Grateful11 what did you or how did you fertilize your soybeans? Just wondering what I would have to put on with them.


----------



## Grateful11 (Apr 5, 2009)

My wife said the soybeans are Hutchinson. They plant right at 70lbs/acre at some strange recipe of so many bags of Millet to so many bags of Beans and mixes it together by hand in the drill, something her late Father taught her. They put out 15-15-15 fertilizer at 300lbs/acre. They drilled it in with JD BD1108 conventional drill with 7.5" spacing. As best we could figure it made about 3 tons/acre. One field got nothing but manure for fertilize and it did quite well also. She said she thought she paid $11/bushel for them at local farm, uncertified.

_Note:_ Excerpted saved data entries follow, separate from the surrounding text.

(** C35: on a well-formed manager [AddSession] of a session whose node is known
    returns and keeps the manager well formed.  A session whose header key is
    already there is refused and nothing changes; another one is appended, and
    unless it is a return session (hop 5 and up) it takes the slot of its hop in
    the circuit of its node, every other slot keeping its session. *)
Theorem AddSession_wf s x d n :
  wf s → dataAt s !! x = Some d → nodeAt s !! d_Node d = Some n → 0 ≤ d_Hop d →
  ∃ s', AddSession x s = Ret (tt, s') ∧ wf s' ∧
    if decide (Some (Keys_Bytes (d_Header d)) ∈ header_of s <$> Sessions s) then s' = s
    else Sessions s' = Sessions s ++ [x] ∧
         ∀ id h, 0 ≤ h → slot s' id h
           = if decide (d_Hop d < 5 ∧ id = n_ID n ∧ h = d_Hop d) then Some x else slot s id h.
Proof.
  intros W Hd Hn Hh. destruct (decide _) as [Hdup|Hfresh].
  - exists s. by rewrite (AddSession_dupe s x d).
  - exists (added x d n s). rewrite (AddSession_fresh s x d n) by done.
    split; [done|]. split; [by apply added_wf|]. split; [unfold added; by case_bool_decide|].
    intros id h H0. by apply added_slot.
Qed.

(** C36: [DecSession] never overdraws: the charge, a 2^20th of the product of rate
    and bytes, is taken from the session with that key if its balance covers it,
    and refused otherwise; no other session, and nothing else, changes, the
    manager stays well formed, and a key without a session is refused. *)
Theorem DecSession_exact s x d n msats :
  wf s → x ∈ Sessions s → dataAt s !! x = Some d → nodeAt s !! d_Node d = Some n →
  Addresses n ≠ [] →
  ∃ ok s', DecSession (Keys_Bytes (d_Header d)) msats s = Ret (ok, s') ∧ wf s' ∧
    (ok = true ↔ charge msats ≤ d_Remaining d) ∧
    dataAt s' !! x = Some (with_Remaining (d_Remaining d - if ok then charge msats else 0) d) ∧
    (∀ y, y ≠ x → dataAt s' !! y = dataAt s !! y) ∧
    (∀ id, Some id ∉ header_of s <$> Sessions s → DecSession id msats s = Ret (false, s)).
Proof.
  intros W Hx Hd Hn Ha. rewrite (DecSession_found s x d n msats) by done.
  case_decide as Hr; eexists _, _; (split; [done|]).
  - split; [done|]. split; [split; [done|lia]|]. split; [|split; [done|intros; by apply DecSession_unknown]].
    rewrite Z.sub_0_r, Hd. by destruct d.
  - split; [by apply with_balance_wf|]. split; [split; [lia|done]|].
    split; [cbn; by rewrite lookup_insert_eq|]. split; [|intros; by apply DecSession_unknown].
    intros y Hy. cbn. by rewrite lookup_insert_ne.
Qed.

(** A relay recognises what is addressed to it: given a cloaked key,
    [FindCloaked] answers with the node's identity key if the cloak is of that
    key; otherwise with the header and payload keys of the first session whose
    header key the cloak is of; and with nothing only if it is of none of them.
    In particular the cloak of a session's key, whatever the blinder, always finds
    a session or the identity. *)
Theorem FindCloaked_complete s l n clk :
  wf s → goindex (nodes s) 0 = Ret l → nodeAt s !! l = Some n →
  ∃ hdr pld sess identity, FindCloaked clk s = Ret ((hdr, pld, sess, identity), s) ∧
    (identity = true ↔ Match clk (id_Bytes (Identity n)) = true) ∧
    (identity = true → hdr = id_Prv (Identity n)) ∧
    (identity = false → ∀ y, sess = Some y ↔
       ∃ i, Sessions s !! i = Some y ∧ sel s (matches clk) y = true ∧
            ∀ j z, Sessions s !! j = Some z → (j < i)%nat → sel s (matches clk) z = false) ∧
    (∀ y, sess = Some y → ∃ d, dataAt s !! y = Some d ∧ hdr = Some (Keys_Prv (d_Header d)) ∧
                               pld = Some (Keys_Prv (d_Payload d))) ∧
    (∀ b y d, y ∈ Sessions s → dataAt s !! y = Some d → clk = Cloak b (Keys_Bytes (d_Header d)) →
       identity = true ∨ is_Some sess).
Proof.
  intros W Hl Hn. rewrite (FindCloaked_run s l n clk W Hl Hn).
  destruct (Match clk (id_Bytes (Identity n))) eqn:EM.
  { do 4 eexists. split; [done|]. split; [done|]. split; [done|]. split; [done|].
    split; [done|]. intros. by left. }
  destruct (list_find _ _) as [[i x]|] eqn:E; cbn [fmap option_fmap option_map snd].
  - apply list_find_Some in E as (Hi & Hx & Hb). unfold sel in Hx.
    destruct (dataAt s !! x) as [d|] eqn:Ed; [|done]. do 4 eexists. split; [done|].
    split; [done|]. split; [done|]. split; [|split; [|intros; right; by eexists]].
    + intros _ y. split.
      * intros [= <-]. exists i. unfold sel at 1. rewrite Ed. split; [done|]. split; [done|].
        intros j z Hj Hlt. specialize (Hb j z Hj Hlt). by destruct (sel s (matches clk) z).
      * intros (k & Hk & Hy & Hbk). destruct (Nat.lt_trichotomy i k) as [Hlt|[<-|Hlt]].
        -- specialize (Hbk i x Hi Hlt). unfold sel in Hbk. rewrite Ed in Hbk. congruence.
        -- congruence.
        -- by destruct (Hb k y Hk Hlt).
    + intros y [= <-]. by exists d.
  - apply list_find_None in E. rewrite Forall_forall in E. do 4 eexists. split; [done|].
    split; [done|]. split; [done|]. split; [|split; [done|]].
    + intros _ y. split; [done|]. intros (i & Hi & Hy & _).
      destruct (E y); [by eapply list_elem_of_lookup_2|done].
    + intros b y d Hy Hd ->. destruct (E y Hy). unfold sel. rewrite Hd. apply Match_Cloak.
Qed.

(** [DeleteSession] ranges over the indices the list had when it started: it
    works only for the last session, which it takes out together with its slot; a
    session with any other behind it makes it index past the end and panic. *)
Theorem DeleteSession_last_only s pre x post d n :
  wf s → Sessions s = pre ++ x :: post → dataAt s !! x = Some d →
  nodeAt s !! d_Node d = Some n → 0 ≤ d_Hop d < 5 →
  (post ≠ [] → DeleteSession (Keys_Bytes (d_Header d)) s = Panic PIndex) ∧
  (post = [] → ∃ s', DeleteSession (Keys_Bytes (d_Header d)) s = Ret (tt, s') ∧
     Sessions s' = pre ∧ slot s' (n_ID n) (d_Hop d) = None ∧
     ∀ id h, 0 ≤ h → (id ≠ n_ID n ∨ h ≠ d_Hop d) → slot s' id h = slot s id h).
Proof.
  intros W El Hd Hn Hh.
  assert (x ∈ Sessions s) as Hx by (rewrite El; apply elem_of_app; right; by left).
  destruct (wf_cached s W x d n Hx Hd Hn Hh) as (c & y & Hc & Hy).
  pose proof (delete_loop_run s pre x post d n c W El Hd Hn Hh Hc) as E.
  unfold DeleteSession. split.
  - intros Hne. apply locked_panic; [apply W|].
    change ((get ≫= ?f) (with_locked true s)) with (f (with_locked true s) (with_locked true s)).
    cbn beta. change (Sessions (with_locked true s)) with (Sessions s). rewrite E. by destruct post.
  - intros ->. exists (with_locked false (with_locked true (removed x d n c pre s))).
    split; [|split; [done|]].
    + apply locked_run; [apply W| |done].
      change ((get ≫= ?f) (with_locked true s)) with (f (with_locked true s) (with_locked true s)).
      cbn beta. exact E.
    + unfold slot. cbn. rewrite lookup_insert_eq. cbn. pose proof (wf_circuits s W _ _ Hc) as Lc.
      rewrite list_lookup_insert_eq by lia. split; [done|]. intros id h H0 Hne.
      destruct (decide (id = n_ID n)) as [->|]; [|by rewrite lookup_insert_ne].
      rewrite lookup_insert_eq, Hc. cbn. rewrite list_lookup_insert_ne; [done|].
      destruct Hne; [done|lia].
Qed.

This is the field that only received manure for fertilizer. The Millet out done the Soybeans in this one.


----------



## MT hayer (Mar 1, 2014)

All right CF. I will be checking in to see if you find a number. Probably out of Billings? Some of the places I cut are in bad need of some renovation. I don't know if there is a best, but I believe any different crop would be better then old sod? There is some corn coming back in the country, but man there is some high inputs for it. Is there any other crops that aren't a common thing?


----------



## CF-Farmer (Jan 10, 2012)

MT the outfit is Mountain West Co op in Stevensville MT. 406-777-5441. They sell Eagle Seed. There web site is Eagleseed.com. I haven't called them but need to as well. Hope that helps.


----------



## Bgriffin856 (Nov 13, 2013)

How would an oat soybean mix work? Im thinking that the oats would be mature before the soybeans though.


----------



## Bgriffin856 (Nov 13, 2013)

Grateful11 said:


> My wife said the soybeans are Hutchinson. They plant right at 70lbs/acre at some strange recipe of so many bags of Millet to so many bags of Beans and mixes it together by hand in the drill, something her late Father taught her. They put out 15-15-15 fertilizer at 300lbs/acre. They drilled it in with JD BD1108 conventional drill with 7.5" spacing. As best we could figure it made about 3 tons/acre. One field got nothing but manure for fertilize and it did quite well also. She said she thought she paid $11/bushel for them at local farm, uncertified.
> 
> This is the field that only received manure for fertilizer. The Millet out done the Soybeans in this one.


Looks like you can turn pretty sharp with that two point hitch


----------



## FarmerCline (Oct 12, 2011)

Bgriffin856 said:


> How would an oat soybean mix work? Im thinking that the oats would be mature before the soybeans though.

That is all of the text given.